## TASK OBJECTIVE:
Up to and including the line with "(** The numbers are new, the name is free. *)", restate the material below word for word, beginning with its first line.

## DATA RECORDS:
Definition trace (formatted : outcome (list Z)) : act := log_json_at SpdCommon.trace formatted.
Definition debug (formatted : outcome (list Z)) : act := log_json_at SpdCommon.debug formatted.
Definition info (formatted : outcome (list Z)) : act := log_json_at SpdCommon.info formatted.
Definition warn (formatted : outcome (list Z)) : act := log_json_at SpdCommon.warn formatted.
Definition error (formatted : outcome (list Z)) : act := log_json_at SpdCommon.err formatted.
Definition critical (formatted : outcome (list Z)) : act := log_json_at SpdCommon.critical formatted.
End calls.
End methods.

(** The pool and its clients once the logger is up: [k] client threads. *)
Definition running (self : Z) (k : nat) (p : program) : option (sys program_sink) :=
  '(q, n) ← tp_ (reg (rst p));
  l ← heap (rst p) !! self;
  policy ← policies p !! self;
  Some (mksys q (replicate n Idle) {[ self := mkasync_logger l policy ]} (set_pool_alive true (shared (rst p)))
    (replicate k []) None [] [] []).

(** ** The constructor succeeds *)

(** The numbers are new, the name is free. *)
Definition unused (console file self : Z) (p : program) : Prop :=
  file <> console /\ sinks_at (shared (rst p)) !! console = None /\ sinks_at (shared (rst p)) !! file = None /\
  heap (rst p) !! self = None /\ loggers_ (reg (rst p)) !! chars "async_logger" = None.

(** The log files can be created. *)
Definition disk_ready (f : fs) : Prop :=
  zlen (content log_path f) < 2 ^ 63 /\ parent_creatable log_path f /\
  forall i, (i <= 3)%nat -> file_name (calc_filename log_path i) (set_dirs (with_parent log_path f) f).

(** The sinks of the logger. *)
Definition sinks_of (env : option (list Z)) (console file : Z) : list Z :=
  if enable_file_log env then [console; file] else [console].

Definition program_logger (sinks : list Z) : logger := SpdLogger.set_level SpdCommon.debug (logger_new (chars "async_logger") sinks).

(** The log files as the constructor finds them; it creates the base file. *)
Definition found_files (f : fs) : list (option (list Z)) :=
  files_view log_path (Z.to_nat log_max_files) (<[log_path := content log_path f]> (files f)).

(** A file sink of the program, with what its files hold. *)
Definition file_sink_holds (v : list (option (list Z))) (b : sink program_sink) : Prop :=
  exists s, b = mksink SpdCommon.debug (LogFile s) /\ healthy s /\ log_files s = v /\ RotatingFile.formatter_ (fst s) = JsonFormatter /\
    max_size_ (fst s) = log_max_size.

(** The sinks that a state has. *)
Record sinks_ready (env : option (list Z)) (console file : Z) (v : list (option (list Z))) (m : gmap Z (sink program_sink)) : Prop := {
  sr_console : m !! console = Some (mksink SpdCommon.debug (Console (mkstdout [] JsonFormatter 0)));
  sr_file : enable_file_log env = true -> exists b, m !! file = Some b /\ file_sink_holds v b }.

Context (Hff : forall n, file_fault n = None).

(** The program with other sinks. *)
Definition with_sinks (m : gmap Z (sink program_sink)) (p : program) : program :=
  mkprogram (mkrstate (reg (rst p)) (heap (rst p)) (set_sinks_at m (shared (rst p)))) (disk p) (policies p) (cerr p).

Lemma configure_sink_ok id b p :
  sinks_at (shared (rst p)) !! id = Some (sink_new b) ->
  configure_sink id p =
    (Ok tt, with_sinks (<[id := mksink SpdCommon.debug (program_put_formatter JsonFormatter b)]> (sinks_at (shared (rst p)))) p).
Proof.
  intros E. unfold configure_sink, on_sink, on_rst, bind, zoom. rewrite E. simpl. rewrite lookup_insert_eq. simpl.
  by rewrite insert_insert_eq.
Qed.

Lemma make_file_sink_ok file p :
  disk_ready (disk p) ->
  exists s p', make_file_sink file p = (Ok tt, p') /\
    rst p' = mkrstate (reg (rst p)) (heap (rst p))
      (set_sinks_at (<[file := sink_new (LogFile s)]> (sinks_at (shared (rst p)))) (shared (rst p))) /\
    policies p' = policies p /\ healthy s /\ log_files s = found_files (disk p) /\ max_size_ (fst s) = log_max_size.
Proof.
  intros (Hz & Hp & Hn).
  destruct (rotating_file_sink_new_ok file_fault errno_text Hff PatternFormatter log_path log_max_size log_max_files no_handlers (disk p))
    as (r & f & E & Hh & Ht & _ & Hm); [unfold log_max_size; lia|unfold log_max_files, MaxFiles; lia|done|done|exact Hn|].
  exists (r, f). eexists. split; [|split_and!; [| |exact Hh|exact Ht|exact Hm]].
  - unfold make_file_sink, on_disk, zoom, bind. rewrite E. reflexivity.
  - done.
  - done.
Qed.

Lemma make_logger_ok sinks self p :
  loggers_ (reg (rst p)) !! chars "async_logger" = None ->
  exists p', (do! make_logger self (async_logger_new (chars "async_logger") sinks block) in
      do! on_rst (upd_logger self (SpdLogger.set_level SpdCommon.debug)) in
      do! on_rst (register_logger self) in on_rst (set_default_logger (Some self))) p = (Ok tt, p') /\
    tp_ (reg (rst p')) = tp_ (reg (rst p)) /\ heap (rst p') !! self = Some (program_logger sinks) /\
    policies p' !! self = Some block /\ default_logger_ (reg (rst p')) = Some self /\
    loggers_ (reg (rst p')) !! chars "async_logger" = Some self /\ shared (rst p') = shared (rst p).
Proof.
  intros Hn. unfold make_logger, on_rst, bind, zoom, upd_logger, register_logger, register_logger_, throw_if_exists_, set_default_logger, deref,
    bind, modify, upd_reg, modify, get, ret. simpl. rewrite !lookup_insert_eq. simpl. rewrite !lookup_insert_eq. simpl.
  rewrite Hn. rewrite bool_decide_false by (by intros [? ?]). simpl. rewrite !lookup_insert_eq. simpl.
  eexists. split; [reflexivity|]. simpl. by rewrite !lookup_insert_eq.
Qed.

Lemma Logger_new_ok env console file self p :
  unused console file self p -> (enable_file_log env = true -> disk_ready (disk p)) ->
  exists p', (do! init_thread_pool in Logger_new env console file self) p = (Ok tt, p') /\
    tp_ (reg (rst p')) = Some (mpmc_new async_msg_default 8192, 1%nat) /\
    heap (rst p') !! self = Some (program_logger (sinks_of env console file)) /\ policies p' !! self = Some block /\
    default_logger_ (reg (rst p')) = Some self /\ loggers_ (reg (rst p')) !! chars "async_logger" = Some self /\
    sinks_ready env console file (found_files (disk p)) (sinks_at (shared (rst p'))).
Proof.
  intros (Hne & Hc & Hf & Hh & Hn) Hd. bind_step by reflexivity.
  set (p1 := mkprogram _ (disk p) _ _). assert (H1 : reg (rst p1) = set_tp_ (Some (mpmc_new async_msg_default 8192, 1%nat)) (reg (rst p)) /\
    heap (rst p1) = heap (rst p) /\ shared (rst p1) = shared (rst p) /\ disk p1 = disk p) by done.
  clearbody p1. destruct H1 as (R1 & H1 & S1 & D1). unfold Logger_new.
  enough (exists p', Logger_body env console file self p1 = (Ok tt, p') /\
    tp_ (reg (rst p')) = Some (mpmc_new async_msg_default 8192, 1%nat) /\
    heap (rst p') !! self = Some (program_logger (sinks_of env console file)) /\ policies p' !! self = Some block /\
    default_logger_ (reg (rst p')) = Some self /\ loggers_ (reg (rst p')) !! chars "async_logger" = Some self /\
    sinks_ready env console file (found_files (disk p)) (sinks_at (shared (rst p')))) as (p' & E & P).
  { exists p'. split; [by rewrite (try_catch_ok _ _ _ _ _ E)|exact P]. }
  unfold Logger_body. bind_step by reflexivity.
  set (p2 := mkprogram _ (disk p1) _ _).
  bind_step by (apply (configure_sink_ok console (Console (stdout_sink_new PatternFormatter))), lookup_insert_eq).
  set (p3 := with_sinks _ p2).
  assert (E3 : sinks_at (shared (rst p3)) = <[console := mksink SpdCommon.debug (Console (mkstdout [] JsonFormatter 0))]> (sinks_at (shared (rst p)))).
  { simpl. by rewrite insert_insert_eq, S1. }
  assert (R3 : reg (rst p3) = reg (rst p1) /\ disk p3 = disk p1) by done.
  clearbody p3. clear p2. destruct R3 as [R3 D3]. unfold sinks_of. destruct (enable_file_log env) eqn:Ee.
  - destruct (make_file_sink_ok file p3) as (s & p4 & E4 & R4 & P4 & Hs & Ht & Hm); [rewrite D3, D1; by apply Hd|].
    assert (S4 : sinks_at (shared (rst p4)) = <[file := sink_new (LogFile s)]> (sinks_at (shared (rst p3)))) by (by rewrite R4).
    erewrite bind_ok.
    2:{ bind_step by exact E4. bind_step by (apply (configure_sink_ok file (LogFile s)); rewrite S4; apply lookup_insert_eq). reflexivity. }
    set (p5 := with_sinks _ p4). assert (Hn5 : loggers_ (reg (rst p5)) !! chars "async_logger" = None).
    { simpl. rewrite R4. simpl. rewrite R3, R1. exact Hn. }
    destruct (make_logger_ok [console; file] self p5 Hn5) as (p' & E & T & A & B & C & G & Sh).
    exists p'. split; [exact E|]. split_and!; try done.
    + rewrite T. simpl. rewrite R4. simpl. by rewrite R3, R1.
    + rewrite Sh. simpl. split.
      * rewrite S4. rewrite !lookup_insert_ne by done. by rewrite E3, lookup_insert_eq.
      * intros _. eexists. split; [apply lookup_insert_eq|]. exists (set_rotating_formatter JsonFormatter (fst s), snd s).
        split; [done|]. split; [|split; [transitivity (log_files s); [done|by rewrite Ht, D3, D1]|done]].
        destruct Hs. by split.
  - bind_step by reflexivity. destruct (make_logger_ok [console] self p3) as (p' & E & T & A & B & C & G & Sh).
    { rewrite R3, R1. exact Hn. }
    exists p'. split; [exact E|]. split_and!; try done.
    + by rewrite T, R3, R1.
    + rewrite Sh. split; [by rewrite E3, lookup_insert_eq|by rewrite Ee].
Qed.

## SOLVED EXERCISE:
Definition trace (formatted : outcome (list Z)) : act := log_json_at SpdCommon.trace formatted.
Definition debug (formatted : outcome (list Z)) : act := log_json_at SpdCommon.debug formatted.
Definition info (formatted : outcome (list Z)) : act := log_json_at SpdCommon.info formatted.
Definition warn (formatted : outcome (list Z)) : act := log_json_at SpdCommon.warn formatted.
Definition error (formatted : outcome (list Z)) : act := log_json_at SpdCommon.err formatted.
Definition critical (formatted : outcome (list Z)) : act := log_json_at SpdCommon.critical formatted.
End calls.
End methods.

(** The pool and its clients once the logger is up: [k] client threads. *)
Definition running (self : Z) (k : nat) (p : program) : option (sys program_sink) :=
  '(q, n) ← tp_ (reg (rst p));
  l ← heap (rst p) !! self;
  policy ← policies p !! self;
  Some (mksys q (replicate n Idle) {[ self := mkasync_logger l policy ]} (set_pool_alive true (shared (rst p)))
    (replicate k []) None [] [] []).

(** ** The constructor succeeds *)

(** The numbers are new, the name is free. *)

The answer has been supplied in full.